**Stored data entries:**
_____

(** * miraiml.pipeline: the class factory [compose]

    A shallow embedding of [src/miraiml/pipeline.py].  [compose] validates a
    list of [(alias, class)] pairs and, when every check passes, creates a new
    class object with [type('MiraiPipeline', (BasePipelineClass,), dict(steps=steps))].

    Python exceptions are values of [exception]; a computation that may raise
    and may allocate a class object lives in the monad [M], whose state is the
    store of class objects.  The naming predicate [compose] imports from
    [miraiml.util] is a parameter of the embedding.

    The base class [miraiml.core.BasePipelineClass] is not part of the
    sources: its constructor, [get_params] and [set_params] are modelled from
    the specification, over an abstract protocol for the step types.

    Layout: Python values and classes; the monad; [compose]; the error
    taxonomy and the naming contract; pipeline instances; then the
    properties, from the loop of [compose] up to the parameter round trip. *)

From Stdlib Require Import Ascii.
From stdpp Require Import gmap strings list fin_maps pretty.

(** ** Python values, classes and exceptions *)

(** The values an alias can be.  [isinstance(alias, str)] holds for [PyStr]
    only. *)
Inductive pyval :=
  | PyStr (s : string)
  | PyInt (n : Z)
  | PyBool (b : bool)
  | PyNone.

Global Instance pyval_eq_dec : EqDecision pyval.
Proof. solve_decision. Defined.

Definition isinstance_str (v : pyval) : bool :=
  match v with PyStr _ => true | _ => false end.

(** ['{}'.format(v)] *)
Definition format (v : pyval) : string :=
  match v with
  | PyStr s => s
  | PyInt n => pretty n
  | PyBool true => "True"
  | PyBool false => "False"
  | PyNone => "None"
  end.

(** A class attribute is either something callable (a method) or a plain
    data attribute. *)
Inductive attribute :=
  | Method
  | Data (v : pyval).

Definition callable (a : attribute) : bool :=
  match a with Method => true | Data _ => false end.

(** A step class: its [__name__], the attributes its [dir] lists and the
    keyword defaults of its constructor ([compose] looks at the first two
    only). *)
Record class_type := Class_type {
  __name__ : string;
  attributes : list (string * attribute);
  defaults : list (string * pyval)
}.

(** [dir(class_type)]: the attribute names. *)
Definition dir (c : class_type) : list string := (attributes c).*1.

Inductive exception :=
  | TypeError (msg : string)
  | ValueError (msg : string)
  | NotImplementedError (msg : string).

(** The class object that [type(name, bases, dict(steps=steps))] creates. *)
Record pipeline_class := Pipeline_class {
  cls_name : string;
  cls_bases : list string;
  steps : list (pyval * class_type)
}.

(** ** The monad of [compose]: class objects live in a store, identified by
    their address; a computation raises or returns. *)

Abbreviation store := (list pipeline_class).

Definition M (A : Type) : Type := store → (exception + A) * store.

Global Instance M_ret : MRet M := λ A x σ, (inr x, σ).
Global Instance M_bind : MBind M := λ A B f m σ,
  match m σ with
  | (inl e, σ') => (inl e, σ')
  | (inr x, σ') => f x σ'
  end.

Definition raise {A} (e : exception) : M A := λ σ, (inl e, σ).

Definition lift {A} (r : exception + A) : M A := λ σ, (r, σ).

(** [type(name, bases, dict(steps=steps))]: a new class object at a fresh
    address. *)
Definition type_ (name : string) (bases : list string)
    (steps : list (pyval * class_type)) : M nat :=
  λ σ, (inr (length σ), σ ++ [Pipeline_class name bases steps]).

(** ** compose *)

Section Compose.

(** [miraiml.util.is_valid_pipeline_name], imported by the module. *)
Variable is_valid_pipeline_name : string → bool.

(** [name in class_content] *)
Definition contains (class_content : list string) (name : string) : bool :=
  bool_decide (name ∈ class_content).

(** The [for alias, class_type in steps] loop (lines 118-141); [n] is
    [len(steps)], [aliases] the list built so far.  Past the [isinstance]
    check the alias is a string, [format alias] being that string. *)
Fixpoint compose_loop (n : nat) (aliases : list string)
    (rest : list (pyval * class_type)) : exception + list string :=
  match rest with
  | [] => inr aliases
  | (alias, class_type) :: rest =>
    if negb (isinstance_str alias) then
      inl (TypeError (format alias +:+ " is not a string"))
    else
      let alias := format alias in
      if negb (is_valid_pipeline_name alias) then
        inl (ValueError (alias +:+ " is not allowed for an alias"))
      else
        let class_content := dir class_type in
        if negb (contains class_content "fit") then
          inl (NotImplementedError (__name__ class_type +:+ " must implement fit"))
        else
          let aliases := aliases ++ [alias] in
          if length aliases <? n then
            if negb (contains class_content "transform") then
              inl (NotImplementedError
                     (__name__ class_type +:+ " must implement transform"))
            else compose_loop n aliases rest
          else
            if negb (contains class_content "predict")
               && negb (contains class_content "predict_proba") then
              inl (NotImplementedError
                     (__name__ class_type +:+ " must implement predict or predict_proba"))
            else compose_loop n aliases rest
  end.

_____

Down to the last line, return the data above exactly.

**Response to the exercise:**
(** * miraiml.pipeline: the class factory [compose]

    A shallow embedding of [src/miraiml/pipeline.py].  [compose] validates a
    list of [(alias, class)] pairs and, when every check passes, creates a new
    class object with [type('MiraiPipeline', (BasePipelineClass,), dict(steps=steps))].

    Python exceptions are values of [exception]; a computation that may raise
    and may allocate a class object lives in the monad [M], whose state is the
    store of class objects.  The naming predicate [compose] imports from
    [miraiml.util] is a parameter of the embedding.

    The base class [miraiml.core.BasePipelineClass] is not part of the
    sources: its constructor, [get_params] and [set_params] are modelled from
    the specification, over an abstract protocol for the step types.

    Layout: Python values and classes; the monad; [compose]; the error
    taxonomy and the naming contract; pipeline instances; then the
    properties, from the loop of [compose] up to the parameter round trip. *)

From Stdlib Require Import Ascii.
From stdpp Require Import gmap strings list fin_maps pretty.

(** ** Python values, classes and exceptions *)

(** The values an alias can be.  [isinstance(alias, str)] holds for [PyStr]
    only. *)
Inductive pyval :=
  | PyStr (s : string)
  | PyInt (n : Z)
  | PyBool (b : bool)
  | PyNone.

Global Instance pyval_eq_dec : EqDecision pyval.
Proof. solve_decision. Defined.

Definition isinstance_str (v : pyval) : bool :=
  match v with PyStr _ => true | _ => false end.

(** ['{}'.format(v)] *)
Definition format (v : pyval) : string :=
  match v with
  | PyStr s => s
  | PyInt n => pretty n
  | PyBool true => "True"
  | PyBool false => "False"
  | PyNone => "None"
  end.

(** A class attribute is either something callable (a method) or a plain
    data attribute. *)
Inductive attribute :=
  | Method
  | Data (v : pyval).

Definition callable (a : attribute) : bool :=
  match a with Method => true | Data _ => false end.

(** A step class: its [__name__], the attributes its [dir] lists and the
    keyword defaults of its constructor ([compose] looks at the first two
    only). *)
Record class_type := Class_type {
  __name__ : string;
  attributes : list (string * attribute);
  defaults : list (string * pyval)
}.

(** [dir(class_type)]: the attribute names. *)
Definition dir (c : class_type) : list string := (attributes c).*1.

Inductive exception :=
  | TypeError (msg : string)
  | ValueError (msg : string)
  | NotImplementedError (msg : string).

(** The class object that [type(name, bases, dict(steps=steps))] creates. *)
Record pipeline_class := Pipeline_class {
  cls_name : string;
  cls_bases : list string;
  steps : list (pyval * class_type)
}.

(** ** The monad of [compose]: class objects live in a store, identified by
    their address; a computation raises or returns. *)

Abbreviation store := (list pipeline_class).

Definition M (A : Type) : Type := store → (exception + A) * store.

Global Instance M_ret : MRet M := λ A x σ, (inr x, σ).
Global Instance M_bind : MBind M := λ A B f m σ,
  match m σ with
  | (inl e, σ') => (inl e, σ')
  | (inr x, σ') => f x σ'
  end.

Definition raise {A} (e : exception) : M A := λ σ, (inl e, σ).

Definition lift {A} (r : exception + A) : M A := λ σ, (r, σ).

(** [type(name, bases, dict(steps=steps))]: a new class object at a fresh
    address. *)
Definition type_ (name : string) (bases : list string)
    (steps : list (pyval * class_type)) : M nat :=
  λ σ, (inr (length σ), σ ++ [Pipeline_class name bases steps]).

(** ** compose *)

Section Compose.

(** [miraiml.util.is_valid_pipeline_name], imported by the module. *)
Variable is_valid_pipeline_name : string → bool.

(** [name in class_content] *)
Definition contains (class_content : list string) (name : string) : bool :=
  bool_decide (name ∈ class_content).

(** The [for alias, class_type in steps] loop (lines 118-141); [n] is
    [len(steps)], [aliases] the list built so far.  Past the [isinstance]
    check the alias is a string, [format alias] being that string. *)
Fixpoint compose_loop (n : nat) (aliases : list string)
    (rest : list (pyval * class_type)) : exception + list string :=
  match rest with
  | [] => inr aliases
  | (alias, class_type) :: rest =>
    if negb (isinstance_str alias) then
      inl (TypeError (format alias +:+ " is not a string"))
    else
      let alias := format alias in
      if negb (is_valid_pipeline_name alias) then
        inl (ValueError (alias +:+ " is not allowed for an alias"))
      else
        let class_content := dir class_type in
        if negb (contains class_content "fit") then
          inl (NotImplementedError (__name__ class_type +:+ " must implement fit"))
        else
          let aliases := aliases ++ [alias] in
          if length aliases <? n then
            if negb (contains class_content "transform") then
              inl (NotImplementedError
                     (__name__ class_type +:+ " must implement transform"))
            else compose_loop n aliases rest
          else
            if negb (contains class_content "predict")
               && negb (contains class_content "predict_proba") then
              inl (NotImplementedError
                     (__name__ class_type +:+ " must implement predict or predict_proba"))
            else compose_loop n aliases rest
  end.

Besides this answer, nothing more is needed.